Schema del database integrato: le sequenze del virus vengono descritte in base alle loro caratteristiche biologiche (specie virale e ospite), al progetto che le ha prodotte, alla tecnologia di sequenziamento e alle proprietà del genoma (annotazioni, mutazioni della sequenza dei nucleotidi e degli amino acidi).
Tra i diversi sviluppi futuri di ViruSurf, il più importante, finanziato da EIT Digital con un progetto semestrale, è un servizio informatico per elaborare nuove sequenze virali identificando in esse particolari mutazioni associate a maggiore o minore severità e virulenza. Utilizzato in campo medico, in fasi meno acute della pandemia, permetterà di arricchire la “cartella clinica” del paziente con la sequenza del virus che lo ha infettato. Sarà inoltre possibile utilizzare ViruSurf per il monitoraggio dei virus nella gestione di allevamenti e coltivazioni. Il sistema consentirà a breve di tracciare gli epitopi – sequenze di amino acidi del virus che sono critiche per lo sviluppo di vaccini – ad esempio per trovare, per ogni epitopo, le mutazioni della sua sequenza diffuse in alcune regioni del pianeta, che potrebbero pregiudicare l’efficacia del vaccino.“Nel progetto GeCo, finanziato da European Research Council, avevamo già sviluppato un motore di ricerca per il genoma umano, chiamato GenoSurf; ad inizio pandemia non esisteva un analogo sistema per le sequenze virali. Per comprenderne i requisiti, abbiamo intervistato venti esperti virologi da tutto il mondo. Il risultato è un sistema di semplice utilizzo: chiunque può collegarsi e capire, ad esempio, quando una mutazione virale è apparsa per la prima volta e come si è diffusa nel mondo”—racconta Stefano Ceri, leader del progetto. L’articolo è pubblicato su una rivista di grande rilievo, Nucleic Acids Research (https://doi.org/10.1093/nar/gkaa846), che raccoglie annualmente i database più importanti per la biologia.
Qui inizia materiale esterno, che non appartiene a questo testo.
(** C24: whatever is called on a visualizer from its creation on: a link that is drawn is drawn between
    the positions of its ends, which know it; each node is drawn with its size, colour and flags, and its
    label and icon are at its position; the node that is selected is known, and is the only one drawn as
    selected; and the simulator tells about the nodes of the mode that the user chose. *)
Theorem visualizer_ok mob number v (Hr : rtc operation (initial mob number) v) :
  links_ok (cv v) /\ (forall n nd, nodes (cv v) !! n = Some nd -> node_ok nd) /\ selection_ok v /\ interest_ok v.
Proof.
  assert (Hv : vis_ok v).
  { assert (Hi := scan_vis _ _ (scan_inv_initial mob number ∅)). cbn in Hi.
    induction Hr as [|v1 v2 v3 Hs Hr IH]; [done|]. by eapply IH, vis_ok_operation. }
  destruct Hv as ([Hl Hn] & Hs & Hi). by split_and!.
Qed.
Definition demo_net : network :=
  mkNetwork [[mkDevice "PointToPointNetDevice" 0]; [mkDevice "PointToPointNetDevice" 0; mkDevice "WifiNetDevice" 1]]
    (fun k => match k with 0 => [0; 1] | _ => [1] end).
Definition demo_table : traits_table :=
  {[ "PointToPointNetDevice"%string := mkTraits false false; "WifiNetDevice"%string := mkTraits true false ]}.
Definition demo_layout (_ : graph) (x : vertex) : point :=
  match x with VNode n => (Z.of_nat n # 1, 7)%Q | VChannel k => (Z.of_nat k # 1, 9)%Q end.
Lemma visualizer_ok_witness :
  let v := (select_node (Some 1) (scan_topology demo_net false demo_layout demo_table (initial ∅ 2))).2 in
  selection_ok v /\ selected_node v = Some 1 /\ length (links (cv v)) = 2.
Proof.
  intros v. split; [|split; reflexivity].
  exact (proj1 (proj2 (proj2 (visualizer_ok ∅ 2 v
    (rtc_l _ _ _ _ (Scan demo_net false demo_layout demo_table (initial ∅ 2)) (rtc_once _ _ (Select (Some 1) _))))))).
Defined.

(** *** Dragging a node *)

Definition same_point (p q : point) : Prop := (p.1 == q.1)%Q /\ (p.2 == q.2)%Q.
Definition drag (n : nat) (p0 : point) (motions : list point) (v : visualizer) : visualizer :=
  end_node_drag (foldl (fun v p => (node_drag_motion n p v).2) (begin_node_drag n p0 v) motions).

Record dragging (n : nat) (d : NodeDragState) (v v' : visualizer) : Prop := {
  dragging_state : node_drag_state v' = Some d;
  dragging_node : is_Some (mobility v' !! n);
  dragging_known : known (NodeEnd n) (cv v');
  dragging_mobility m : m <> n -> mobility v' !! m = mobility v !! m;
  dragging_position e : e <> NodeEnd n -> position e (cv v') = position e (cv v) }.
Lemma dragging_motion n d p v v' : dragging n d v v' ->
  let pos := ((sim_0 d).1 + (p.1 - (canvas_0 d).1) / 3, (sim_0 d).2 + (p.2 - (canvas_0 d).2) / 3)%Q in
  let v2 := (node_drag_motion n p v').2 in
  dragging n d v v2 /\ mobility v2 !! n = Some pos /\
  position (NodeEnd n) (cv v2) = transform_point_simulation_to_canvas pos.
Proof.
  intros [H1 [q H2] H3 H4 H5] pos v2. subst v2. unfold node_drag_motion. rewrite H1, H2. split; [split|split].
  - exact H1.
  - exists pos. apply lookup_insert_eq.
  - by apply known_set_position.
  - intros m Hm. cbn. rewrite lookup_insert_ne by congruence. by apply H4.
  - intros e He. etransitivity; [exact (position_set_position _ _ _ _ H3)|].
    rewrite decide_False by done. by apply H5.
  - apply lookup_insert_eq.
  - etransitivity; [exact (position_set_position _ _ _ _ H3)|]. by rewrite decide_True.
Qed.
Lemma dragging_motions n d motions v v' : dragging n d v v' ->
  dragging n d v (foldl (fun v p => (node_drag_motion n p v).2) v' motions).
Proof.
  revert v'. induction motions as [|p motions IH]; intros v' H; [done|]. by apply IH, dragging_motion.
Qed.

(** Dragging a node from one point of the canvas to another, by way of others, moves its
    mobility model by what was dragged over the scale, and its item to there: the node stays under the
    pointer if it was drawn where it was.  It moves no other node and no other mobility model, and it leaves no drag
    state. *)
Theorem drag_spec n p0 motions p1 pos v (Hd : node_drag_state v = None) (Hm : mobility v !! n = Some pos)
    (Hn : is_Some (nodes (cv v) !! n)) :
  let v' := drag n p0 (motions ++ [p1]) v in
  (exists pos', mobility v' !! n = Some pos' /\
     same_point pos' (pos.1 + (p1.1 - p0.1) / 3, pos.2 + (p1.2 - p0.2) / 3)%Q) /\
  same_point (position (NodeEnd n) (cv v')) (3 * pos.1 + (p1.1 - p0.1), 3 * pos.2 + (p1.2 - p0.2))%Q /\
  (forall m, m <> n -> mobility v' !! m = mobility v !! m) /\
  (forall e, e <> NodeEnd n -> position e (cv v') = position e (cv v)) /\
  node_drag_state v' = None.
Proof.
  assert (H0 : dragging n (mkDrag p0 pos) v (begin_node_drag n p0 v)).
  { unfold begin_node_drag. rewrite Hm, Hd. by split. }
  apply (dragging_motions _ _ motions) in H0. apply (dragging_motion _ _ p1) in H0 as (H & Hmob & Hpos).
  intros v'. assert (Ev : v' = end_node_drag (foldl (fun v p => (node_drag_motion n p v).2)
    (begin_node_drag n p0 v) (motions ++ [p1]))) by done.
  rewrite foldl_snoc in Ev. set (v2 := (node_drag_motion n p1 _).2) in *. cbn in Hmob.
  unfold end_node_drag in Ev. destruct H as [E _ _ Hothers Hend]. rewrite E in Ev. rewrite Ev. cbn. clear Ev v'.
  split; [by eexists|]. split; [|by split_and!]. split.
  - cbn in Hpos. rewrite Hpos. cbn. unfold PIXELS_PER_METER. field.
  - cbn in Hpos. rewrite Hpos. cbn. unfold PIXELS_PER_METER. field.
Qed.

(** ** Runs *)

Definition demo_mobile : visualizer :=
  scan_topology demo_net false demo_layout demo_table (initial {[0 := (1, 2)%Q]} 2).
Lemma drag_spec_witness :
  let v' := drag 0 (3, 6)%Q ([(4, 6)%Q] ++ [(9, 12)%Q]) demo_mobile in
  (exists pos', mobility v' !! 0 = Some pos' /\ same_point pos' (3, 4)%Q) /\ node_drag_state v' = None.
Proof.
  intros v'.
  assert (Hm : mobility demo_mobile !! 0 = Some (1, 2)%Q) by (vm_compute; reflexivity).
  assert (Hn : is_Some (nodes (cv demo_mobile) !! 0)) by (vm_compute; by eexists).
  destruct (drag_spec 0 (3, 6)%Q [(4, 6)%Q] (9, 12)%Q (1, 2)%Q demo_mobile
    ltac:(vm_compute; reflexivity) Hm Hn) as ((pos' & E & E1 & E2) & _ & _ & _ & Hd).
  split; [|exact Hd]. exists pos'. split; [exact E|]. split; [rewrite E1|rewrite E2]; vm_compute; reflexivity.
Defined.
Hanno contribuito all’articolo anche Pietro Pinoli, progettista degli algoritmi, Arif Canakoglu, software architect, Anna Bernasconi, data designer, Tommaso Alfonsi, responsabile della acquisizione dei dati, e Damianos P. Melidis di L3S (Hannover), autore di alcuni algoritmi.
Link alla video-presentazione di Anna Bernasconi al Congresso ER2020 (6 Novembre 2020) https://youtu.be/HjnEOQnUnEg
Dal genoma del virus SARS-CoV-2 (a) si estrae la sua sequenza di nucleotidi e amino acidi (b); le sequenze, depositate nelle banche dati mondiali: GENBANK, GISAID, COG-UK (c), sono importate nel database centralizzato del Politecnico, su cui opera Il motore di ricerca ViruSurf (d). Schema del database integrato: le sequenze del virus vengono descritte in base alle loro caratteristiche biologiche (specie virale e ospite), al progetto che le ha prodotte, alla tecnologia di sequenziamento e alle proprietà del genoma (annotazioni, mutazioni della sequenza dei nucleotidi e degli amino acidi).